To me it makes a lot of sense that Logos would work out a deal with these libraries. I would be giving them a free copy if I was Logos. Here is why.

  1. Most theological libraries probably have one or two books more than Logos sells.
  2. The library, is not going to stop buying books because there is one computer with Logos on it. However,
  3. The students use the computer, see how easy it is to search and do their study (probably only in part with Logos),
  4. The student then rushes back to their dorm to buy Logos.
  5. Logos wins, the student wins.

It's kind of like the drug pusher model. The first taste is free, then when you're hooked, you pay.*

Regards,

Clinton

* for the humour impaired, this is a joke.

Posts 19362
Rosie Perera | Forum Activity | Replied: Sat, Nov 21 2009 11:19 PM

Clinton, I would add to your list:

6. Logos needs to make nice deals with theological libraries because it needs them as willing partners, in order to access more old books to scan, some of which are not available to purchase anymore.

 

Posts 37
Jonathan Andrist | Forum Activity | Replied: Sun, Nov 22 2009 9:58 PM

"If a library has a legal right to let others use Logos, it can only be because they negotiated another kind of agreement with Logos. I would not be surprise to discover that this happens frequently." Is there some standard Policy? Who can I refer my librarian to?

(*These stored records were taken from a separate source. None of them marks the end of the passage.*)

(** The tables a checkpoint carries are older than it and belong to their stores. *)
Lemma carried_tables_ok (source : Seal) (carried : option Seal) generation :
  coord_get (seal_generation source) < coord_get generation → carried = Some source ∨ carried = None →
  let oldd := carried_runs (seal_directory <$> carried) ≫= run_tables in
  let oldl := carried_runs (seal_ledger <$> carried) ≫= run_tables in
  Forall (λ t, store (table_object t) = Directory) oldd ∧
  Forall (λ t, store (table_object t) = Ledger) oldl ∧
  older generation (oldd ++ oldl) ∧ NoDup (table_object <$> oldd ++ oldl) ∧
  zlen (oldd ++ oldl) = from_option (λ seal, zlen (seal_tables seal)) 0 carried.
Proof.
  intros Hg [->| ->] oldd oldl; cbn in oldd, oldl.
  - destruct (seal_ok source) as (_ & _ & Hd & Hl & Hn).
    unfold tables_of in Hd, Hl. subst oldd oldl. cbn [from_option].
    change (tree_runs (seal_directory source) ≫= run_tables) with (tree_tables (seal_directory source)).
    change (tree_runs (seal_ledger source) ≫= run_tables) with (tree_tables (seal_ledger source)).
    split_and!; [| | |done|done].
    + eapply Forall_impl; [exact Hd|]. by intros t [? _].
    + eapply Forall_impl; [exact Hl|]. by intros t [? _].
    + apply Forall_app. split; (eapply Forall_impl; [done|]); intros t [_ Ht];
        change (fields_generation (content source)) with (seal_generation source) in Ht; simpl; lia.
  - by split_and!; constructor.
Qed.

Section prepared.
  Context {HP : Heap} {HL : HeapLaws} {RL : RowLayout} {RS : Rkyv ArchivedSeal} {LS : RkyvLaws ArchivedSeal}.
  Context {RD : Rkyv (SstArchive ArchivedDirectoryRow)} {LD : RkyvLaws (SstArchive ArchivedDirectoryRow)}.
  Context {RG : Rkyv (SstArchive ArchivedLedgerRow)} {LG : RkyvLaws (SstArchive ArchivedLedgerRow)}.
  Context {SZ : SstSizeLaw} {SS : SealSizeLaw}.
  Context {DD : MapDiff StreamPath DirectoryEntry} {DL : MapDiff StreamUid StreamRecord}.
  Context {DDL : MapDiffLaws StreamPath DirectoryEntry} {DLL : MapDiffLaws StreamUid StreamRecord}.

Lemma authority_candidate_Ret seal :
  seal_generation seal ≠ genesis_generation →
  zlen (seal_tables seal) ≤ PARTITION_BOOTSTRAP_OBJECTS_MAX_V2 →
  ∃ candidate, EncodedAuthoritySeal_try_from seal = Ret (Ok candidate) ∧ authority_seal candidate = seal.
Proof using HL LS SS.
  intros Hg Hn. unfold EncodedAuthoritySeal_try_from. rewrite bool_decide_eq_false_2 by done.
  unfold EncodedSeal_new, encode_seal. pose proof (seal_size seal Hn) as Hb.
  rewrite encode_ok by (unfold SEAL_ENCODED_BYTES_MAX, u64_max in *; lia). cbn [try_bind].
  unfold candidate_bytes_ok. rewrite bool_decide_eq_false_2 by apply rkyv_nonempty. cbn [negb andb].
  rewrite (proj2 (Z.leb_le _ _)) by done. by eexists.
Qed.

(** What a prepared checkpoint is made of. *)
Record prepared_from (input : CheckpointInput) (sent : list EncodedTable) (cells : ForestDelta)
    (carried : option Seal) (newd newl : list EncodedTable) (prepared : PreparedCheckpoint) : Prop := {
  from_source : prepared_source prepared = input_source input;
  from_snapshot : prepared_snapshot prepared = input_snapshot input;
  from_partition : seal_partition (prepared_successor prepared) = seal_partition (input_source input);
  from_generation : successor (seal_generation (input_source input)) =
    Ok (seal_generation (prepared_successor prepared));
  from_replay : seal_replay (prepared_successor prepared) =
    Through (ticket_cut (input_ticket input))
      {| Coordinates.generation := owner_claim (ticket_attempt (input_ticket input)) |};
  from_sent : sent = newd ++ newl;
  from_directory : made_all (directory_made (seal_partition (input_source input))
      (seal_generation (prepared_successor prepared)) (ticket_attempt (input_ticket input)))
    0 (directory_plan cells) newd;
  from_ledger : made_all (ledger_made (seal_partition (input_source input))
      (seal_generation (prepared_successor prepared)) (ticket_attempt (input_ticket input)))
    (zlen newd) (ledger_plan cells) newl;
  from_directory_tree : manifest (carried_runs (seal_directory <$> carried)) (table_ref <$> newd)
    (tree_runs (seal_directory (prepared_successor prepared)));
  from_ledger_tree : manifest (carried_runs (seal_ledger <$> carried)) (table_ref <$> newl)
    (tree_runs (seal_ledger (prepared_successor prepared)))
}.

(** Which rows a checkpoint writes: the changes, over the carried tables, or all. *)
Definition cells_choice (input : CheckpointInput) (cells : ForestDelta) (carried : option Seal) : Prop :=
  cells_ok cells ∧
  (carried = Some (input_source input) ∧ apply_delta cells (input_base input) = input_snapshot input ∨
   carried = None ∧ cells = checkpoint_cells (input_snapshot input)).

Lemma assemble_Ret partition generation cut owner dtree ltree :
  seal_wf (mk_seal partition generation (Through cut owner) dtree ltree) →
  zlen (tree_tables dtree ++ tree_tables ltree) ≤ PARTITION_BOOTSTRAP_OBJECTS_MAX_V2 →
  ∃ seal candidate,
    assemble_checkpoint_seal partition generation cut owner dtree ltree = Ret (seal, candidate) ∧
    content seal = mk_seal partition generation (Through cut owner) dtree ltree ∧
    authority_seal candidate = seal.
Proof using HL LS SS.
  intros Hwf Hn. unfold assemble_checkpoint_seal.
  destruct (Seal_new_wf _ _ _ _ _ Hwf) as (seal & -> & Hc). cbn [expect_ok exec_bind].
  destruct (authority_candidate_Ret seal) as (candidate & -> & Hs).
  - unfold seal_generation. rewrite Hc. cbn [fields_generation]. intros ->.
    destruct Hwf as [Hg _]. by destruct (Hg eq_refl) as [? _].
  - unfold seal_tables. by rewrite Hc.
  - cbn [expect_ok exec_bind]. eauto.
Qed.

Lemma plan_bounds_use source cells carried :
  plan_bounds source cells carried → carried = Some source ∨ carried = None →
  zlen (directory_plan cells) + zlen (ledger_plan cells)
    + from_option (λ seal, zlen (seal_tables seal)) 0 carried ≤ PARTITION_BOOTSTRAP_OBJECTS_MAX_V2 ∧
  zlen (carried_runs (seal_directory <$> carried))
    + (if zlen (directory_plan cells) =? 0 then 0 else 1) ≤ TREE_RUNS_MAX ∧
  zlen (carried_runs (seal_ledger <$> carried))
    + (if zlen (ledger_plan cells) =? 0 then 0 else 1) ≤ TREE_RUNS_MAX.
Proof.
  intros Hb [->| ->]; cbn.
  - destruct Hb as (_ & Hd & Hl & Ht). split_and!; [lia|done|done].
  - unfold plan_bounds in Hb. split_and!; [lia|by destruct (_ =? 0)|by destruct (_ =? 0)].
Qed.

(** The trees built, the Seal assembles and the checkpoint is prepared. *)
Lemma finish_Ret input generation carried cells newd newl dtree ltree :
  input_ok input → successor (seal_generation (input_source input)) = Ok generation →
  plan_bounds (input_source input) cells carried →
  carried = Some (input_source input) ∨ carried = None →
  made_all (directory_made (seal_partition (input_source input)) generation
    (ticket_attempt (input_ticket input))) 0 (directory_plan cells) newd →
  made_all (ledger_made (seal_partition (input_source input)) generation
    (ticket_attempt (input_ticket input))) (zlen newd) (ledger_plan cells) newl →
  manifest (carried_runs (seal_directory <$> carried)) (table_ref <$> newd) (tree_runs dtree) →
  manifest (carried_runs (seal_ledger <$> carried)) (table_ref <$> newl) (tree_runs ltree) →
  ∃ next candidate prepared,
    assemble_checkpoint_seal (seal_partition (input_source input)) generation
      (ticket_cut (input_ticket input))
      {| Coordinates.generation := owner_claim (ticket_attempt (input_ticket input)) |} dtree ltree =
      Ret (next, candidate) ∧
    PreparedCheckpoint_new (input_ticket input) (input_source input) next (input_snapshot input)
      candidate = Ret prepared ∧
    prepared_from input (newd ++ newl) cells carried newd newl prepared.
Proof using HL LS SS.
  intros I Hgen Hb Hcar Hmd Hml Hd Hl. apply successor_Ok in Hgen as Hg.
  pose proof (input_owner_ok _ I) as Hown. pose proof (coord_bounds (seal_generation (input_source input))).
  destruct (plan_bounds_use _ _ _ Hb Hcar) as (Hcount & _ & _).
  destruct (carried_tables_ok (input_source input) carried generation) as (Hsd & Hsl & Hold & Hnd & Hlen);
    [lia|done|].
  destruct (made_all_fresh _ generation (ticket_attempt (input_ticket input)) Directory _ _ _
    (λ m rows t H, proj1 H) Hmd) as [Hod Hfd].
  destruct (made_all_fresh _ generation (ticket_attempt (input_ticket input)) Ledger _ _ _
    (λ m rows t H, proj1 H) Hml) as [Hol Hfl].
  pose proof (made_all_length _ _ _ _ Hmd) as Hld. pose proof (made_all_length _ _ _ _ Hml) as Hll.
  assert (tree_tables dtree = (table_ref <$> newd) ++ _) as Htd by (by apply manifest_tables).
  assert (tree_tables ltree = (table_ref <$> newl) ++ _) as Htl by (by apply manifest_tables).
  destruct (assemble_Ret (seal_partition (input_source input)) generation
    (ticket_cut (input_ticket input))
    {| Coordinates.generation := owner_claim (ticket_attempt (input_ticket input)) |} dtree ltree)
    as (next & candidate & Ha & Hc & Hs).
  { eapply successor_seal_wf; [lia| |exact Htd|exact Htl|done..]. simpl. lia. }
  { rewrite Htd, Htl. unfold zlen in *. rewrite !length_app, !length_fmap in *. lia. }
  exists next, candidate, (mk_prepared (input_source input) next (input_snapshot input) candidate).
  assert (seal_generation next = generation) as Hng by (unfold seal_generation; by rewrite Hc).
  split_and!; [done| |].
  - unfold PreparedCheckpoint_new. rewrite bool_decide_eq_true_2 by apply I.
    rewrite bool_decide_eq_true_2 by (unfold seal_partition; by rewrite Hc). rewrite Hgen.
    rewrite bool_decide_eq_true_2 by done.
    rewrite bool_decide_eq_true_2 by (unfold seal_replay; by rewrite Hc).
    assert (match replay_batch (seal_replay (input_source input)) with
      | None => true | Some c => coord_ltb c (ticket_cut (input_ticket input)) end = true) as ->.
    { destruct (replay_batch _) as [c|] eqn:Hr; [|done]. apply Z.ltb_lt. by apply I. }
    by rewrite bool_decide_eq_true_2.
  - split; simpl; try done.
    + unfold seal_partition. by rewrite Hc.
    + by rewrite Hng.
    + unfold seal_replay. by rewrite Hc.
    + by rewrite Hng.
    + by rewrite Hng.
    + unfold seal_directory. by rewrite Hc.
    + unfold seal_ledger. by rewrite Hc.
Qed.

Lemma prepare_checkpoint_Ret emit input :
  input_ok input →
  ∃ sent r, prepare_checkpoint emit input = Ret (sent, r) ∧
    match r with
    | Err _ => coord_get (seal_generation (input_source input)) = u64_max
    | Ok None => ¬ ∀ sent t, emit sent t = true
    | Ok (Some prepared) => ∃ cells carried newd newl,
        cells_choice input cells carried ∧ prepared_from input sent cells carried newd newl prepared
    end.
Proof using HL LS LD LG SZ SS DDL DLL.
  intros I. unfold prepare_checkpoint. set (source := input_source input) in *.
  destruct (successor (seal_generation source)) as [generation|] eqn:Hgen.
  2: { eexists _, _. split; [reflexivity|]. by apply successor_Err in Hgen. }
  apply successor_Ok in Hgen as Hg. pose proof (input_owner_ok _ I) as Hown.
  rewrite delta_since_Ret by apply I. cbn [exec_bind].
  destruct (plan_checkpoint_Ret source (input_snapshot input)
    (mk_delta (changed_rows (directory (input_base input)) (directory (input_snapshot input)))
       (changed_cells (ledger (input_base input)) (ledger (input_snapshot input)))))
    as (cells & carried & -> & C & Hb & Hchoice); [apply I|apply delta_cells_ok; apply I|].
  cbn [exec_bind].
  assert (carried = Some source ∨ carried = None) as Hcar by (destruct Hchoice as [[-> _]|[-> _]]; auto).
  assert (cells_choice input cells carried) as Hcells.
  { split; [done|]. destruct Hchoice as [[-> ->]|[-> ->]]; [left|by right]. split; [done|].
    apply delta_exact, I. }
  destruct (plan_bounds_use _ _ _ Hb Hcar) as (Hcount & Hrd & Hrl).
  assert (0 ≤ from_option (λ seal, zlen (seal_tables seal)) 0 carried) as H0
    by (destruct carried; unfold zlen; simpl; lia).
  unfold PARTITION_BOOTSTRAP_OBJECTS_MAX_V2 in Hcount.
  assert (0 ≤ zlen (directory_plan cells) ∧ 0 ≤ zlen (ledger_plan cells)) as [Hpd Hpl]
    by (unfold zlen; lia).
  destruct (build_directory_tree_Ret emit (seal_partition source) generation
    (ticket_attempt (input_ticket input)) 0 [] (delta_directory cells) (seal_directory <$> carried))
    as ([[n sent] dtree] & -> & newd & Hn & Hsent & Hlend & Hyd & Hdt); fold (directory_plan cells) in *;
    [unfold source in *; lia|apply C|done|unfold u32_max; lia|unfold RUN_TABLES_MAX; lia|done|].
  cbn [exec_bind fst snd] in *. subst n sent. cbn [app].
  destruct dtree as [dtree|]; [|eexists _, _; split; [reflexivity|]; by intros ?%Hyd]. destruct (Hdt dtree eq_refl) as [Hmd Hmand].
  destruct (build_ledger_tree_Ret emit (seal_partition source) generation
    (ticket_attempt (input_ticket input)) (zlen newd) newd (delta_ledger cells) (seal_ledger <$> carried))
    as ([[n sent] ltree] & Hx & newl & Hn & Hsent & Hlenl & Hyl & Hlt); fold (ledger_plan cells) in *;
    [unfold source in *; lia|apply C|unfold zlen; lia|unfold u32_max; lia|unfold RUN_TABLES_MAX; lia
    |done|].
  rewrite Z.add_0_l, Hx. cbn [exec_bind fst snd] in *. subst sent.
  destruct ltree as [ltree|]; [|eexists _, _; split; [reflexivity|]; by intros ?%Hyl]. destruct (Hlt ltree eq_refl) as [Hml Hmanl].
  destruct (finish_Ret input generation carried cells newd newl dtree ltree)
    as (next & candidate & prepared & Ha & Hp & Hfrom); [done..|].
  fold source in Ha, Hp. rewrite Ha. cbn [exec_bind]. rewrite Hp. cbn [exec_bind].
  eexists _, _. split; [reflexivity|]. by exists cells, carried, newd, newl.
Qed.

We recently got a new librarian, and I'm sure we'd like to be within the EULA...as far as I know back when I worked there we didn't have any separate licensing agreement.   We've spoken a number of times about various issues relating to Logos, and as they were reinstalling 3 on the machines, the issue of the EULA came up, and I said I didn't know of any non-individual user licenses so we were technically probably in violation. I do know that having the software installed has generated a number of student purchases in favor of logos though, including my own.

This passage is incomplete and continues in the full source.